**Data records:**
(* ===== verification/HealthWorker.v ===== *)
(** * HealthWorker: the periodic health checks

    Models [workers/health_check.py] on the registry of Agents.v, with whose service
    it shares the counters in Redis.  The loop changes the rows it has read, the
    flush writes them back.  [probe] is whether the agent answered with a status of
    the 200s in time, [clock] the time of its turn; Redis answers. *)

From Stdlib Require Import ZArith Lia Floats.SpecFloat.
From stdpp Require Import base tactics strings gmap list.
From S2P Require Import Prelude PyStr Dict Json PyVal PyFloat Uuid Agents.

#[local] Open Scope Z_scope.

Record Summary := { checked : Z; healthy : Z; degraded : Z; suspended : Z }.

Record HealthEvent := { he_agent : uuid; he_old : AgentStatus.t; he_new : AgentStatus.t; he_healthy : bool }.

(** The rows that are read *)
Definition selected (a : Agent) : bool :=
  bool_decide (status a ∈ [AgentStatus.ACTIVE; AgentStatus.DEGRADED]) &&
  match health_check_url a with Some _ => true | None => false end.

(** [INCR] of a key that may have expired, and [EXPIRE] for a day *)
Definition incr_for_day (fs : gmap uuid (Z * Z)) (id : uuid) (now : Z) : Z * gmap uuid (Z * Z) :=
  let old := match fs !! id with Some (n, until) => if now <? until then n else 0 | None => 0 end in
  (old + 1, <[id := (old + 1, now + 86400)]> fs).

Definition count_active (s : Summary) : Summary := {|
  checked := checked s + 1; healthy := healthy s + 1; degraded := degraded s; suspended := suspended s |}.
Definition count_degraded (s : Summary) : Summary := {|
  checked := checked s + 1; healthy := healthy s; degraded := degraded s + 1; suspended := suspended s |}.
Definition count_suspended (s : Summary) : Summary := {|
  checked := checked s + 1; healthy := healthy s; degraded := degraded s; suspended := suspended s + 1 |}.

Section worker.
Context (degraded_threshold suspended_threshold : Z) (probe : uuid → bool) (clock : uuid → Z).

**Exercise description:** Check each line of the material for the string "rows" and say how many lines have it. Give the number only.

**Exercise result:** 2